## TASK INSTRUCTIONS
Only the lines below, from the one with "(* ===== verification/Crop.v ===== *)" through the one with "let temp1 := temp3 ^+ 2 in", are to be written out, exactly.

## DATA SUPPLIED

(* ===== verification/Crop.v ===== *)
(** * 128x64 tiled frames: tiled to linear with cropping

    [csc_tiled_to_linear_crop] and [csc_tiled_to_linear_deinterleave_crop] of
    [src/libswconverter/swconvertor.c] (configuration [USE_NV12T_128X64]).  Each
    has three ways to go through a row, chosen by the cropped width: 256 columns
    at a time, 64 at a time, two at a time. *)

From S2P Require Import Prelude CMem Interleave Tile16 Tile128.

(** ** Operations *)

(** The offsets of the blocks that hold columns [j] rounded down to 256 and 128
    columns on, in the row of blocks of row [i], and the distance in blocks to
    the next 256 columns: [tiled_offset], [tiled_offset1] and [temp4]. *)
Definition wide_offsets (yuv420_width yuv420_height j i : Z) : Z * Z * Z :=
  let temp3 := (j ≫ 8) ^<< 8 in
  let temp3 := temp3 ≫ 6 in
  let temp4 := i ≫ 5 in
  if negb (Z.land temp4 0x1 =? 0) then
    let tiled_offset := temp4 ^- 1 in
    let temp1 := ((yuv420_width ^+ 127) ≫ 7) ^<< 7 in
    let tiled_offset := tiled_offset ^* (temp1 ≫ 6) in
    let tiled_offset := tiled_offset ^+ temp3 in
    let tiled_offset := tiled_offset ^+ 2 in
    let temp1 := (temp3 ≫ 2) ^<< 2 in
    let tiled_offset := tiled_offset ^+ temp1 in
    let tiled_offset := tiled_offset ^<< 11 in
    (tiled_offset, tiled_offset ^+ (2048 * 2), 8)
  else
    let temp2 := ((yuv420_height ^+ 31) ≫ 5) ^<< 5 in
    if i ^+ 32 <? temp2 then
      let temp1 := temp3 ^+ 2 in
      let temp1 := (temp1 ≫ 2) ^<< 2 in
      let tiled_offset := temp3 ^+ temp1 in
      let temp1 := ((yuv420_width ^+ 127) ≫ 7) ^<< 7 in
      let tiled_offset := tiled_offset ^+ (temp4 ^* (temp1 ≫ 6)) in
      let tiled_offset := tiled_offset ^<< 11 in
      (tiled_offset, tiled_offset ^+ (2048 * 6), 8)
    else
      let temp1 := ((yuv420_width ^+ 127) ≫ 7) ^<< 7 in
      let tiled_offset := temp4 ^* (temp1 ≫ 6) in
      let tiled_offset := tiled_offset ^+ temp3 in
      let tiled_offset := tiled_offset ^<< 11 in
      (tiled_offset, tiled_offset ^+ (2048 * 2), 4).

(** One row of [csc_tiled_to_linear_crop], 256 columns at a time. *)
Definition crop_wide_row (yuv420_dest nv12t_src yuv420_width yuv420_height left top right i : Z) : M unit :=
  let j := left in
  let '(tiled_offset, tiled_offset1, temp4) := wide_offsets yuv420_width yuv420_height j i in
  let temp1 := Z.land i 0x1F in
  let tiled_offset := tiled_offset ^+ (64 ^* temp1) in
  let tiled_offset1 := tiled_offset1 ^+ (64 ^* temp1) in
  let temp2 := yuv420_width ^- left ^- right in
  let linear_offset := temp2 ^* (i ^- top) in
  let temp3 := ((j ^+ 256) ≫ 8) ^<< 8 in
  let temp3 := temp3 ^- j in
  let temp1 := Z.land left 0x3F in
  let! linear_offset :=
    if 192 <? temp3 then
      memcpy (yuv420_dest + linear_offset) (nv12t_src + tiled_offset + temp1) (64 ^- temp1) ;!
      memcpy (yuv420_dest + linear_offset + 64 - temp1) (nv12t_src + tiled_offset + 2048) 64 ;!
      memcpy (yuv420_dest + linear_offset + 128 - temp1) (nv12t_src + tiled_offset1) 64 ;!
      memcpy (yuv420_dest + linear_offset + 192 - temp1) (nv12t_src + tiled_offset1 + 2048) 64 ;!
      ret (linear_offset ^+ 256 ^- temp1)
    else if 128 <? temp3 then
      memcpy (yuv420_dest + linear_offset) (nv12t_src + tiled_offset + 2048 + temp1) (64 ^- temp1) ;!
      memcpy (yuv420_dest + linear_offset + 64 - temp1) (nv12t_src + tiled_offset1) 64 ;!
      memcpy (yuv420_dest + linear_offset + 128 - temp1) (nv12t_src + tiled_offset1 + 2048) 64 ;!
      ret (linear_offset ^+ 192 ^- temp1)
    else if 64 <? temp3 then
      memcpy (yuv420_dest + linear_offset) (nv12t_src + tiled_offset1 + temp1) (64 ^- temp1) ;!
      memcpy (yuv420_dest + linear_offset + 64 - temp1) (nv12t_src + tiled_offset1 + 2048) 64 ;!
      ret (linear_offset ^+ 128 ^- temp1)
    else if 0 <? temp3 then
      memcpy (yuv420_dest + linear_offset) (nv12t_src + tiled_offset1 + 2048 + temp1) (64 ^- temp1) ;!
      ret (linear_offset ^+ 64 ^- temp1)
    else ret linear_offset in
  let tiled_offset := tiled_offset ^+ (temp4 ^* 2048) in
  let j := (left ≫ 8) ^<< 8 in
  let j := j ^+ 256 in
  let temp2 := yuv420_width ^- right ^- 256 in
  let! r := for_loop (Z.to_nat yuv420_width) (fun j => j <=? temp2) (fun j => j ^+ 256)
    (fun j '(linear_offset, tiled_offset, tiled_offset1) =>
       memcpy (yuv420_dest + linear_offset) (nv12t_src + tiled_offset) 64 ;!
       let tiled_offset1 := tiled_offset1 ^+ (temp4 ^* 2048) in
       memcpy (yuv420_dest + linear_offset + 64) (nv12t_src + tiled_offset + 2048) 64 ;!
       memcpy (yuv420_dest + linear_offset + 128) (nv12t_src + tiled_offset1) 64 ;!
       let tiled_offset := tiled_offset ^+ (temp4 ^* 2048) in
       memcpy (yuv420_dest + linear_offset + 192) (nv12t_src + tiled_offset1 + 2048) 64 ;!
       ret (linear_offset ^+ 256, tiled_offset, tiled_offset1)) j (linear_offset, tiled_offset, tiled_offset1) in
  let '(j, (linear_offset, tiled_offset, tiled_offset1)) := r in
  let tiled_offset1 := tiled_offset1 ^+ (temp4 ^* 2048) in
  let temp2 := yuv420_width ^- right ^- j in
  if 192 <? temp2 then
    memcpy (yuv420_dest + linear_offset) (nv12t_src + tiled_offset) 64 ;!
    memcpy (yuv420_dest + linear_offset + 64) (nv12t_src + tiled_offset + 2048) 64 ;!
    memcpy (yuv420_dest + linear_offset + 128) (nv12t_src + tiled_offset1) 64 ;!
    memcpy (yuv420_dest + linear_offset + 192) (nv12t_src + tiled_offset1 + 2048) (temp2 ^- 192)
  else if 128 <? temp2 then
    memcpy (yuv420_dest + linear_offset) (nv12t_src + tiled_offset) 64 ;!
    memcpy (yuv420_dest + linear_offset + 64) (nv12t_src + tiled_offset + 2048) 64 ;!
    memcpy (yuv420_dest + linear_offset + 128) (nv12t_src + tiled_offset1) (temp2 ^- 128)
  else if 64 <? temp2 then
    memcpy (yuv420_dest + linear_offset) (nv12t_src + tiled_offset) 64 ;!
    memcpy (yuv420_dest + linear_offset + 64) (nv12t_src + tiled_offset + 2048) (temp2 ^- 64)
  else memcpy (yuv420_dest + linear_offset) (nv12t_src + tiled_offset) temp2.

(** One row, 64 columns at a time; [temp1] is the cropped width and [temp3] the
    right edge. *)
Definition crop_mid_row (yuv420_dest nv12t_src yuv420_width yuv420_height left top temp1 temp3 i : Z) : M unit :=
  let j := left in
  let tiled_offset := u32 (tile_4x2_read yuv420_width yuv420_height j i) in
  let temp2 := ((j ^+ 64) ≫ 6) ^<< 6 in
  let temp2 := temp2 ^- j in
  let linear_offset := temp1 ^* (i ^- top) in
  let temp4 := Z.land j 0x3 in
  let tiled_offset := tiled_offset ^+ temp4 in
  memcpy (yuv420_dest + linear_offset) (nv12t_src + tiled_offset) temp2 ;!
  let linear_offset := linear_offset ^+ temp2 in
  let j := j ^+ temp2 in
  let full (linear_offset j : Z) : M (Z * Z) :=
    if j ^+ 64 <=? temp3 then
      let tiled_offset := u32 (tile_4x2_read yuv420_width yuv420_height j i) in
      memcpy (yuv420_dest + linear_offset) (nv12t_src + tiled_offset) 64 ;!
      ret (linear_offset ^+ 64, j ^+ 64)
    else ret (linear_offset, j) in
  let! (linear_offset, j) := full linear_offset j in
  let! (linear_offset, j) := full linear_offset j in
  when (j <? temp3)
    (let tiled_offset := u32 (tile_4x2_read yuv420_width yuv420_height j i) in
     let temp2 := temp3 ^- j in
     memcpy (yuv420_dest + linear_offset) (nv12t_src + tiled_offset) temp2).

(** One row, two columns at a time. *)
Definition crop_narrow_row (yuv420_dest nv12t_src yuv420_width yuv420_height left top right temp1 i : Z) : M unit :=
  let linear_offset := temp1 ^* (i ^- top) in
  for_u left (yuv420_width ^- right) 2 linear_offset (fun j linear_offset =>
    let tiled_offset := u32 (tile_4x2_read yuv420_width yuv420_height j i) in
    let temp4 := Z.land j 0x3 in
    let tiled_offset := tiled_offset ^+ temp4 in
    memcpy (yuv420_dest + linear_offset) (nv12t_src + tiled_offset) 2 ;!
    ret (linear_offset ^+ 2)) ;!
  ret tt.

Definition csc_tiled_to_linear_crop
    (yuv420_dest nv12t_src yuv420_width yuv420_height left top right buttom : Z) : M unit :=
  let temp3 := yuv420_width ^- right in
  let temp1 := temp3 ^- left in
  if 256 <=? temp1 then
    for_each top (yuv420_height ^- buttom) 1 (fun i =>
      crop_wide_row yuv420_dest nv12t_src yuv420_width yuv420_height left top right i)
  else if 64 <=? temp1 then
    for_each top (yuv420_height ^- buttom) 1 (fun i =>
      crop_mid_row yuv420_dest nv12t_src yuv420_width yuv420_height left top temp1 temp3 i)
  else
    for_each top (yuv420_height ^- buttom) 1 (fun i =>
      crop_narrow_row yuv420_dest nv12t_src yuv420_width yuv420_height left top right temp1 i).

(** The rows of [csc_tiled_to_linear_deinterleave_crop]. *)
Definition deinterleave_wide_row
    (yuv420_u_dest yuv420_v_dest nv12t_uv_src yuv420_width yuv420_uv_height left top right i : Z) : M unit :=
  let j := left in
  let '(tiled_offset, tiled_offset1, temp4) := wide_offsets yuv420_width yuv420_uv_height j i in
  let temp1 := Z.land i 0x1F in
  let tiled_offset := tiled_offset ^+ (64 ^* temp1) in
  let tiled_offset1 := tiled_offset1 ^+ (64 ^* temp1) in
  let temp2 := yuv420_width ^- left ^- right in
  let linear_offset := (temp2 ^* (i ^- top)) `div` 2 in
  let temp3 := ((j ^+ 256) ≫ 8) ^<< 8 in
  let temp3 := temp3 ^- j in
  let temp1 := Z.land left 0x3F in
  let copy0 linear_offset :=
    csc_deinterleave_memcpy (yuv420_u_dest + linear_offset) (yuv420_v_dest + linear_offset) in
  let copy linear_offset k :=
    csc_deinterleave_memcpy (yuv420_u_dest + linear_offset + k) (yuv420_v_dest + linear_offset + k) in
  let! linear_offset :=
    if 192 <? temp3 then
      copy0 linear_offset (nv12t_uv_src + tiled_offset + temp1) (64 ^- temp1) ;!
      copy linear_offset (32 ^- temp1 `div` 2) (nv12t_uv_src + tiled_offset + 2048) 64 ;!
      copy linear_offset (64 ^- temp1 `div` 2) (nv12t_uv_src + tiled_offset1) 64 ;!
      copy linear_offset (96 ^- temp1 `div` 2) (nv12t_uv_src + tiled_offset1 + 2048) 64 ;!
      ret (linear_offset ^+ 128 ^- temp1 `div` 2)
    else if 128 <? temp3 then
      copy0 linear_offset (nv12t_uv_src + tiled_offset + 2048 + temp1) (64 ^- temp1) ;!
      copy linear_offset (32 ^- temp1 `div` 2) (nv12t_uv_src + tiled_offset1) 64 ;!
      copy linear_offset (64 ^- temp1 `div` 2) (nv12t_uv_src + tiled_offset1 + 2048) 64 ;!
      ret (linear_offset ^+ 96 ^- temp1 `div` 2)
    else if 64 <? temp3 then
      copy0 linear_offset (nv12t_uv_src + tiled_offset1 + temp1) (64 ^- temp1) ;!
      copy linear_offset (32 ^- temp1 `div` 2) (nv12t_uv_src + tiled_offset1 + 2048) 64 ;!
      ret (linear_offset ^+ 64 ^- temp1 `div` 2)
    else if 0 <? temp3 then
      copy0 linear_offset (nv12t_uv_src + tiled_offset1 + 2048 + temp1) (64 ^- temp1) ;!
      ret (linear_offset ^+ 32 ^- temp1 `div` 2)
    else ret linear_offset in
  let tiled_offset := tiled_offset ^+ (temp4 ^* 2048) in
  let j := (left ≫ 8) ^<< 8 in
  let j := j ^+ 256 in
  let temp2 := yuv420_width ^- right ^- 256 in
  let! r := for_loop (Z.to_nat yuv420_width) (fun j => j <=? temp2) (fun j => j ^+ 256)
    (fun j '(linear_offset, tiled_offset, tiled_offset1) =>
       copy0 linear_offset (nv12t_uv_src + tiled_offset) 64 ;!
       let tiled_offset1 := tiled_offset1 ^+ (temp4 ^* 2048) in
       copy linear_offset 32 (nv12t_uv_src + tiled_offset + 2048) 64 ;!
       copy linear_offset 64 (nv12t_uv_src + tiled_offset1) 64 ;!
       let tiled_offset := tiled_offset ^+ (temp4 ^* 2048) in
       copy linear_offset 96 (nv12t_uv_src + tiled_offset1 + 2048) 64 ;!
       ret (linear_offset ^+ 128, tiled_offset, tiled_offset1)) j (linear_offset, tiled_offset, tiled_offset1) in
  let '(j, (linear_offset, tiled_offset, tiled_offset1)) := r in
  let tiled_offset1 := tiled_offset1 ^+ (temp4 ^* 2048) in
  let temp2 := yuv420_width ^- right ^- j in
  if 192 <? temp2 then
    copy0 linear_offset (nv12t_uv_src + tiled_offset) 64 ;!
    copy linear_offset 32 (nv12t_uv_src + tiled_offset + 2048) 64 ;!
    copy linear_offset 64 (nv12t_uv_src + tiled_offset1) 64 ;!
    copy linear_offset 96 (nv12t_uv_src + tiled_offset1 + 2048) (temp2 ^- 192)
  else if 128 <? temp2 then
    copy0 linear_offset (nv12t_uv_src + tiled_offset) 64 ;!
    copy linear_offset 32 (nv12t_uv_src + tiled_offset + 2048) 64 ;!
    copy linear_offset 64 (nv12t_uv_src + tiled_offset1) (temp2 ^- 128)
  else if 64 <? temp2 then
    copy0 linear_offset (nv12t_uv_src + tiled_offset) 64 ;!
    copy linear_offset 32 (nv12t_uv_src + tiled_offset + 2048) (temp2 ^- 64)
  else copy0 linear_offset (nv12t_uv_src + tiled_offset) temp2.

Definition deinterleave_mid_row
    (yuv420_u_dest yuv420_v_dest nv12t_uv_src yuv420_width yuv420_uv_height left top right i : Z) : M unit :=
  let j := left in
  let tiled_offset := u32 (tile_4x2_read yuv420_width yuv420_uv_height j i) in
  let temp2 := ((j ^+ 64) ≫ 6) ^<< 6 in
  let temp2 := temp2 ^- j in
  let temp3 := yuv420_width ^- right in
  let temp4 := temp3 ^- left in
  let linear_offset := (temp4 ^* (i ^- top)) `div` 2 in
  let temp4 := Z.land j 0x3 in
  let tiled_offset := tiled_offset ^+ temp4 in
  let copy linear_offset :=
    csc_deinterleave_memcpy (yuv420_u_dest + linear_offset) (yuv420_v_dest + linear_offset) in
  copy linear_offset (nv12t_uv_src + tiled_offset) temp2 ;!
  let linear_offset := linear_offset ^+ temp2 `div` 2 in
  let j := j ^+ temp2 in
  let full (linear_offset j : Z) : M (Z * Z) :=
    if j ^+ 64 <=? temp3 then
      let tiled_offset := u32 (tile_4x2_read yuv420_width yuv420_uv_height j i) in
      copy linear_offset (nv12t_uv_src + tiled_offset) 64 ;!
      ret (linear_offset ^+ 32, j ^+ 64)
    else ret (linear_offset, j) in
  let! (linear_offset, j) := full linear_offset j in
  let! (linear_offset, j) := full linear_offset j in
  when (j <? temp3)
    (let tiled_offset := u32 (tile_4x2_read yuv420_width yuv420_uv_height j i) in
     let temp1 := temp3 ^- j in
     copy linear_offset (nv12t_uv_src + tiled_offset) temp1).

...

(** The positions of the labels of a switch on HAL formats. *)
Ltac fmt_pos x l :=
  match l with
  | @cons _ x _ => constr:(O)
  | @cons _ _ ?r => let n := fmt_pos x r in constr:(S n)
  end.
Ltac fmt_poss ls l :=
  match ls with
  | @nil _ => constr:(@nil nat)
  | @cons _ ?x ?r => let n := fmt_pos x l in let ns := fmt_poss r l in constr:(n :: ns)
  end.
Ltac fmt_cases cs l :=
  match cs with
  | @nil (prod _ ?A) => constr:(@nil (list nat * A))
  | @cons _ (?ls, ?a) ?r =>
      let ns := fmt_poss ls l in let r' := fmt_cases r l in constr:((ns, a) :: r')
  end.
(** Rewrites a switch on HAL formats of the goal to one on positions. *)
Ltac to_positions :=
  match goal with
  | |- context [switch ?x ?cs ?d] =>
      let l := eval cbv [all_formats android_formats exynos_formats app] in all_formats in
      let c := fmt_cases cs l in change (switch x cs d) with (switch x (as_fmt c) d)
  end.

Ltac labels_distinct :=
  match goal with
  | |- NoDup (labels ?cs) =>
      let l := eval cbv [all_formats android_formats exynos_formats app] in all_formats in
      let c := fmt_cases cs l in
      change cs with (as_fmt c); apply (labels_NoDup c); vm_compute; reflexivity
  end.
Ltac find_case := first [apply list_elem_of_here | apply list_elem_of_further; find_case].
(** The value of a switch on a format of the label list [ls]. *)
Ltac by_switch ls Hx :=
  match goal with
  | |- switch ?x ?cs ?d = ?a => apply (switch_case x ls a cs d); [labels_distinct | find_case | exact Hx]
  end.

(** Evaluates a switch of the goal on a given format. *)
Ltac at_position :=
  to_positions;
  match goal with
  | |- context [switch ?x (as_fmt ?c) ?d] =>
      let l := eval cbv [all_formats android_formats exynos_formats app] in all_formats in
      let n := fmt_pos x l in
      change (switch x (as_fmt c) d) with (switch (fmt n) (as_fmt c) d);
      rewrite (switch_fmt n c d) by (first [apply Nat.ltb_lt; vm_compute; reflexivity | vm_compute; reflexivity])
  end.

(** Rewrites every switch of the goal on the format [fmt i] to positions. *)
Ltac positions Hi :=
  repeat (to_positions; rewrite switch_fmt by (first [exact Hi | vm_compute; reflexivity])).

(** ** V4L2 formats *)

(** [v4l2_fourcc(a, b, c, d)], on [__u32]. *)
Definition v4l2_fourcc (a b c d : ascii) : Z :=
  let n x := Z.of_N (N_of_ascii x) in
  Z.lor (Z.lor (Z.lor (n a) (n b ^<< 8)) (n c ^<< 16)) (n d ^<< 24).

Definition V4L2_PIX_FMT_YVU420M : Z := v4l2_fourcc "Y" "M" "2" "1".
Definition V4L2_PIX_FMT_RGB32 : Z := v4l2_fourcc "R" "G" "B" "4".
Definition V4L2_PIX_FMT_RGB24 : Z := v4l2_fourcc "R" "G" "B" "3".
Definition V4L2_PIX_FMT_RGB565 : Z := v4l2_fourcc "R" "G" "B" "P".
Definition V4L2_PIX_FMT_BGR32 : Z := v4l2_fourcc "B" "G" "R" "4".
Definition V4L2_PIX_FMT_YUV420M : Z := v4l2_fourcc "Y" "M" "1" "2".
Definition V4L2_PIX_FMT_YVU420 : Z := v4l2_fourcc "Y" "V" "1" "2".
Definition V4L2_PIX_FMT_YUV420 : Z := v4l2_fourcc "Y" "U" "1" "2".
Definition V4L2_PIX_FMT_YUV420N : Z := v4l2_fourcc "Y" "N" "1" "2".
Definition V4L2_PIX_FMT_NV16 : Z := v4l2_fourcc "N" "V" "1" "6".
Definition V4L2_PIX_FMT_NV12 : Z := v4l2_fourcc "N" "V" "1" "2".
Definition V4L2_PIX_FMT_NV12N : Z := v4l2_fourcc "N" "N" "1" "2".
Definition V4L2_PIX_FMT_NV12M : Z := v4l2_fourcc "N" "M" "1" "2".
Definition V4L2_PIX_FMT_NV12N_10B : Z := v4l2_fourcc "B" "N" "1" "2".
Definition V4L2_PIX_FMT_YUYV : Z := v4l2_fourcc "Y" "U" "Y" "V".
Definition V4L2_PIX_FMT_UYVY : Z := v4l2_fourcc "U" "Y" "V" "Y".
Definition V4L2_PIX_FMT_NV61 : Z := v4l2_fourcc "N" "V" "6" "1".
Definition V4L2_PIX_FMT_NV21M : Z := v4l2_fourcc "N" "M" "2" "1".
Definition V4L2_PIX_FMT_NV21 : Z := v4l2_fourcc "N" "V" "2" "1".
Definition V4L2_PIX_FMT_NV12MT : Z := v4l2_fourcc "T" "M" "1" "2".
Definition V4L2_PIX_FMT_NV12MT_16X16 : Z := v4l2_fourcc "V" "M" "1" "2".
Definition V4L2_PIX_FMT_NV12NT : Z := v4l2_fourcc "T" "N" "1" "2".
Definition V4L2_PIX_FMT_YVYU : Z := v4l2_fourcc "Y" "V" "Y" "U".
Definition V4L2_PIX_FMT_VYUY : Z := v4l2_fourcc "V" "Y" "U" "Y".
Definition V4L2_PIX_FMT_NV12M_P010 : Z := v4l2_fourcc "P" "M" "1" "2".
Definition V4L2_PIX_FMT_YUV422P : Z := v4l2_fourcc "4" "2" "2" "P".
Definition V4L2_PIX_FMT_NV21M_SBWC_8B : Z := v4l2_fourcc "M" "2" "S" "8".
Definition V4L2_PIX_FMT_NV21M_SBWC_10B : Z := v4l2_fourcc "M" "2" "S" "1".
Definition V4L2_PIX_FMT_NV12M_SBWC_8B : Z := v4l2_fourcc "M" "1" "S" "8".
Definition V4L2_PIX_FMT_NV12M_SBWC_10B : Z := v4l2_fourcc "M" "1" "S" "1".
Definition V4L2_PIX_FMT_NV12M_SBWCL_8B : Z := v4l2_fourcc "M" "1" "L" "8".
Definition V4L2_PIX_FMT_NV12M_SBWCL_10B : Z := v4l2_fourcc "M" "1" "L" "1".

---

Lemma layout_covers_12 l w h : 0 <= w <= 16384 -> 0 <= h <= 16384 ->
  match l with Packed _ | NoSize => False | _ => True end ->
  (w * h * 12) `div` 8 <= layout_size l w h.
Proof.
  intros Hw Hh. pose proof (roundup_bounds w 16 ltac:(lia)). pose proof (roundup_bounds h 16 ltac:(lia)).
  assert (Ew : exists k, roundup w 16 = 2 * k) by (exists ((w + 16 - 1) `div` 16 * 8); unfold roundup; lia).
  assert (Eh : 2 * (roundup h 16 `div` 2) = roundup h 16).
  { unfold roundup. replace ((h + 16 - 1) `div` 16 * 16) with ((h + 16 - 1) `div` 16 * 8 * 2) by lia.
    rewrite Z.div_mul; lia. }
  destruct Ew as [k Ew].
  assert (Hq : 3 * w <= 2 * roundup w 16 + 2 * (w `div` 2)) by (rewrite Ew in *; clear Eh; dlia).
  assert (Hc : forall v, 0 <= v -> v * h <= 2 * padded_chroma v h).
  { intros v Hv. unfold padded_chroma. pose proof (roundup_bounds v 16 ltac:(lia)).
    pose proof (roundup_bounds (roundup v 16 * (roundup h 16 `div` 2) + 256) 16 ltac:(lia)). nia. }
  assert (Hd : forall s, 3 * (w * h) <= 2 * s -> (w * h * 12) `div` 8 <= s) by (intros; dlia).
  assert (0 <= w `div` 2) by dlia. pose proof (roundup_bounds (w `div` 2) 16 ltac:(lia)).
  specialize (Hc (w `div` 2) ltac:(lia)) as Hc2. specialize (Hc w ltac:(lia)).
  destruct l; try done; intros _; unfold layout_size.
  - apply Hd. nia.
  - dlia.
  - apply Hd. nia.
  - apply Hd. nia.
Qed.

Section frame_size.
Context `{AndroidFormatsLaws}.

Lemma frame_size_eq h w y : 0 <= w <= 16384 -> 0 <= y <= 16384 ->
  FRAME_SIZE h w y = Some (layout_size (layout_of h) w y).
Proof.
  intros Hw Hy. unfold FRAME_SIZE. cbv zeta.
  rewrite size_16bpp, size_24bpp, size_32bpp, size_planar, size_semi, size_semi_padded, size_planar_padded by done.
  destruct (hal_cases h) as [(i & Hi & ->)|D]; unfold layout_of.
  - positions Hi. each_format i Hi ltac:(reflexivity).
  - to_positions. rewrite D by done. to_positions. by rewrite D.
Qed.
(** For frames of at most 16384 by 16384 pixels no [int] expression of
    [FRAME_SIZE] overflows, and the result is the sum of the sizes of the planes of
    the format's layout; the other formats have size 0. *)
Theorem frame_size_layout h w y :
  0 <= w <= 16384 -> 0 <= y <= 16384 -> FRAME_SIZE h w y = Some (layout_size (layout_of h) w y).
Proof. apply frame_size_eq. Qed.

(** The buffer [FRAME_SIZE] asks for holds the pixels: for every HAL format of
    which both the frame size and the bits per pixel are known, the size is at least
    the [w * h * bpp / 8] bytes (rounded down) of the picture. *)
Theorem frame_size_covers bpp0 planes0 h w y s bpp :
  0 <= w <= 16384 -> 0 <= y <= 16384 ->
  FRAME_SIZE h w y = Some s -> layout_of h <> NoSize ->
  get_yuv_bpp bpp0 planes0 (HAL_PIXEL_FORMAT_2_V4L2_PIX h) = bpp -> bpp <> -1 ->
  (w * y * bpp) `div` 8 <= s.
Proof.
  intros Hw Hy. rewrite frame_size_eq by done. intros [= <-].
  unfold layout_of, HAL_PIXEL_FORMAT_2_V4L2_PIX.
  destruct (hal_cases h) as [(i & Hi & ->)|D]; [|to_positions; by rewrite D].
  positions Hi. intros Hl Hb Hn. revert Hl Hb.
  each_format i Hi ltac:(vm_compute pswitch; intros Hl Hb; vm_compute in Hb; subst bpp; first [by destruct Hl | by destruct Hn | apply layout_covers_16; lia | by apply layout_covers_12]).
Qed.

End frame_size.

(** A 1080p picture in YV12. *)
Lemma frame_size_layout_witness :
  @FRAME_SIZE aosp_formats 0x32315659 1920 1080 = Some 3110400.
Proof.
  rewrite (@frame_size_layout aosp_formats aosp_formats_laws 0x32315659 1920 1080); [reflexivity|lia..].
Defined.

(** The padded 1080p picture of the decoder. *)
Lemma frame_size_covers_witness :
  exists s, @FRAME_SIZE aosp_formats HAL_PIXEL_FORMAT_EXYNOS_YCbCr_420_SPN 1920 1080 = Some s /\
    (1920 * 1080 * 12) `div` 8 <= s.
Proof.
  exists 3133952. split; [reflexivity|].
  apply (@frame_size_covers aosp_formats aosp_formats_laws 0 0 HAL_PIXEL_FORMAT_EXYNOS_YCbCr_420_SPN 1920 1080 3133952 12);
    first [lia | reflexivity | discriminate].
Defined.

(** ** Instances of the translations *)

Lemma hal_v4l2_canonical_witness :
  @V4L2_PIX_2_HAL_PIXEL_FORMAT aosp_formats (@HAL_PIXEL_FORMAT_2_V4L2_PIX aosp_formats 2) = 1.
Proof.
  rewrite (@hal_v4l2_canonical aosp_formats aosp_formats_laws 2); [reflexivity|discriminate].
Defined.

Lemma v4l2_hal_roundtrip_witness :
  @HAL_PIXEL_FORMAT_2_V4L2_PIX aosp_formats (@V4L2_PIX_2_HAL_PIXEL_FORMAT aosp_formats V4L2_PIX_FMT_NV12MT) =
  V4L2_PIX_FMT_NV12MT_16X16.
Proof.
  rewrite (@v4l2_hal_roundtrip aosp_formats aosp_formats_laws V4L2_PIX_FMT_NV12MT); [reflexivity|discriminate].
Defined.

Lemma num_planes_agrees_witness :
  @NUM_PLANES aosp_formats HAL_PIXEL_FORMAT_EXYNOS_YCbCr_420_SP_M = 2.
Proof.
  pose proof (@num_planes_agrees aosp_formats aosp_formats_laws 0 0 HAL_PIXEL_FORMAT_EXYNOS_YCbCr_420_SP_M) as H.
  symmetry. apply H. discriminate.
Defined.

## OUTPUT FOR THIS TASK
(* ===== verification/Crop.v ===== *)
(** * 128x64 tiled frames: tiled to linear with cropping

    [csc_tiled_to_linear_crop] and [csc_tiled_to_linear_deinterleave_crop] of
    [src/libswconverter/swconvertor.c] (configuration [USE_NV12T_128X64]).  Each
    has three ways to go through a row, chosen by the cropped width: 256 columns
    at a time, 64 at a time, two at a time. *)

From S2P Require Import Prelude CMem Interleave Tile16 Tile128.

(** ** Operations *)

(** The offsets of the blocks that hold columns [j] rounded down to 256 and 128
    columns on, in the row of blocks of row [i], and the distance in blocks to
    the next 256 columns: [tiled_offset], [tiled_offset1] and [temp4]. *)
Definition wide_offsets (yuv420_width yuv420_height j i : Z) : Z * Z * Z :=
  let temp3 := (j ≫ 8) ^<< 8 in
  let temp3 := temp3 ≫ 6 in
  let temp4 := i ≫ 5 in
  if negb (Z.land temp4 0x1 =? 0) then
    let tiled_offset := temp4 ^- 1 in
    let temp1 := ((yuv420_width ^+ 127) ≫ 7) ^<< 7 in
    let tiled_offset := tiled_offset ^* (temp1 ≫ 6) in
    let tiled_offset := tiled_offset ^+ temp3 in
    let tiled_offset := tiled_offset ^+ 2 in
    let temp1 := (temp3 ≫ 2) ^<< 2 in
    let tiled_offset := tiled_offset ^+ temp1 in
    let tiled_offset := tiled_offset ^<< 11 in
    (tiled_offset, tiled_offset ^+ (2048 * 2), 8)
  else
    let temp2 := ((yuv420_height ^+ 31) ≫ 5) ^<< 5 in
    if i ^+ 32 <? temp2 then
      let temp1 := temp3 ^+ 2 in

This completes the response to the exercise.